▶ _Recorded data_

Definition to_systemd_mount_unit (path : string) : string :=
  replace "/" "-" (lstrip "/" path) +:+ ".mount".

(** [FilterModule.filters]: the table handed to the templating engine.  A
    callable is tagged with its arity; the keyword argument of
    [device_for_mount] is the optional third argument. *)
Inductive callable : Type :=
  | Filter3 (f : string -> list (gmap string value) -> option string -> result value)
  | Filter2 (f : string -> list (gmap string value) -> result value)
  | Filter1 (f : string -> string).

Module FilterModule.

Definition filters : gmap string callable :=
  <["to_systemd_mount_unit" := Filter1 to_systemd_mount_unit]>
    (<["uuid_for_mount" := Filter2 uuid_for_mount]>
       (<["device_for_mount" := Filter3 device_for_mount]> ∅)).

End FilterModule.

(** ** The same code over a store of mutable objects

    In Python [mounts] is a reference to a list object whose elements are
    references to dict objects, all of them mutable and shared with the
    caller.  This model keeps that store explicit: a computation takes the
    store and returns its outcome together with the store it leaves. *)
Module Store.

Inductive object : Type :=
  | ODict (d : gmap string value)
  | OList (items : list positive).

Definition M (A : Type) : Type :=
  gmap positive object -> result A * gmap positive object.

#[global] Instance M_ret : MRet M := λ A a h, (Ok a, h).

▶ _Instructions for the task_
Which lines in the records above include the word "Inductive"? Copy them out.

▶ _Response to the task_
Inductive callable : Type :=
Inductive object : Type :=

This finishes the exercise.